1989 -- African Americans in Aviation in Arizona

by Harry Lawson

The AHIP program is now in its third year. The projects for 1987 and 1988 were described in our pamphlet, Dunbar School: Shared Memories of a Special Past (Lawson, 1988). That pamphlet can be seen at the Arizona Historical Society Library. Our theme for this year was "African Americans in Aviation in Arizona." No one has previously attempted to shed light on this subject. Four interns were trained in oral history techniques and they interviewed four African Americans who now reside in Tucson that either were directly or indirectly involved in aviation. They also collected photographs and other artifacts from the subjects and their relatives. Summaries of the interns' interviews make up the major content of this pamphlet. They did outstanding work. Cassette tapes of the entire interviews are on file at the Arizona Historical Society. A photographic display will initially be shown at the Juneteenth Festival on "A" Mountain on June 16 and 17, 1989. After the initial showing the display win be available at the Historical Society. Each intern will receive a scholarship to either Pima Community College or to the University of Arizona from the Arizona Historical Society. Our subjects were three males and one female, all of whom immigrated to Arizona: two because of the integration of the Air Force--both arrived in 1949, and two for health and weather reasons--one arrived in 1973 and the other in 1980. All four were well involved in aviation prior to coming to Arizona.

[Note: a photographic exhibit complementing this report is also available]

There are a number of themes that these pioneers stress. First of an they pay respect to the very earliest African Americans-Eugene Bullard during World War I and Bessie Coleman in the early 1920s-who journeyed to France to pursue their flying interests because they were not allowed to in the United States. Secondly, they cite the importance of the Civilian Pilot Training Project (CPTP) that was initiated at six Black colleges in the late 1930s. It was through these programs that many pioneer African Americans learned to fly. They all salute the Tuskegee (Alabama) military training program that prepared Black men to fly in World War II at a time when the War Department put out propaganda alleging that African Americans did not have the mental capacity nor the courage to fly airplanes and do battle in war. The War Department ignored the fact that by 1941 many Blacks were flying airplanes and at least one (Eugene Bullard) had earned numerous decorations for his combat flying with the French in World War I. We must not forget that Jackie Robinson (and many other Blacks) were already playing baseball of major league quality when Branch Rickey "experimented" with integrating baseball. Like these early baseball players, these pioneers in aviation all met with distinction, but they defied the odds and rose to heights that would be unimaginable to one thinks in stereotypic fashion. They disproved the negative, false hypothesis that Blacks could not fly airplanes; they were persistent in pursuing their goals, and they were positive people. They share part of their struggles in the succeeding pages.
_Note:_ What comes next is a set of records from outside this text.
(** ** Convergents as a matrix product

    [(h1, h0, k1, k0)] holds the numerators and denominators of the last two
    convergents; before the first coefficient it is [(1, 0, 0, 1)]. *)

Definition conv_step (st : Z * Z * Z * Z) (a : Z) : Z * Z * Z * Z :=
  let '(h1, h0, k1, k0) := st in (a * h1 + h0, h1, a * k1 + k0, k1).

Definition conv_state (cf : list Z) : Z * Z * Z * Z :=
  fold_left conv_step cf (1, 0, 0, 1).

(** ** [is_power] and [shors_algorithm_simple]

    [is_power] computes with floats: [int(math.log2(n))] and
    [round(n ** (1/b))].  Their values are left open: [float_log2 n] is the
    first for [n > 0] ([math.log2] raises [ValueError] otherwise), and
    [float_root n b] the second, which raises [OverflowError] when [n] is
    too large for a float.  The test [a ** b == n] is on exact integers. *)

Section Floats.

Variable float_log2 : Z -> Z.
Variable float_root : Z -> Z -> res Z.

Definition is_power (n : Z) : res (option (Z * Z)) :=
  if n <=? 0 then Exn "math domain error"%string
  else
    r <- for_loop (range 2 (float_log2 n + 1))
           (fun b (_ : unit) =>
              a <- float_root n b ;;
              if a ^ b =? n then Ret (inr (a, b)) else Ret (inl tt))
           tt ;;
    match r with
    | inr (a, b) => Ret (Some (a, b))
    | inl _ => Ret None
    end.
We know that the first Blacks in military aviation set foot on Arizona soil in 1949 when four African American pilots entered the jet training school at Williams Air Force Base in Chandler. We were unable to determine the beginning of African Americans' participation in civilian aviation in Arizona due to the limitation of time and the size of our project. The airlines were sent a questionnaire requesting in formation on African American pilots with their companies who have flown or currently fly out of Tucson. Not a single company responded. We were also unable to obtain data of this nature from Davis Monthan Air Force Base. We are aware of one African American airline owner in Arizona: Phillip Aaron, president and chief executive officer of Golden Pacific Airline in Kingman (See articles in the Arizona Informant by Brian Keith Johnson on January 25, 1989 and March 1, 1989). According to these articles Mr. Aaron was being forced out of the airline business because of racism. We attempted to include Mr. Aaron in our sample, but he did not respond to a questionnaire that was mailed to him. These are the areas that future investigators can explore.

There is an organization in Tucson called "The Tuskegee Airmen, Inc., Chief Master Sergeant Fred Archer Chapter." The Tucson Chapter is named for the same Sgt. Archer that is one of the subjects in this pamphlet. One of its major purposes is to encourage more young African Americans to become involved with aviation.

Many persons worked diligently and provided support to make this project a success. I would like to thank all of them: the members of the committee, the staff at the Arizona Historical Society, Pima College for its financial support, Michael Engs, the Liaison for Pima Community College, the Black aviators and those connected with them who shared their time, feelings, and experiences, Sharon Routh who assisted with the editing, and our interns who did most of the work.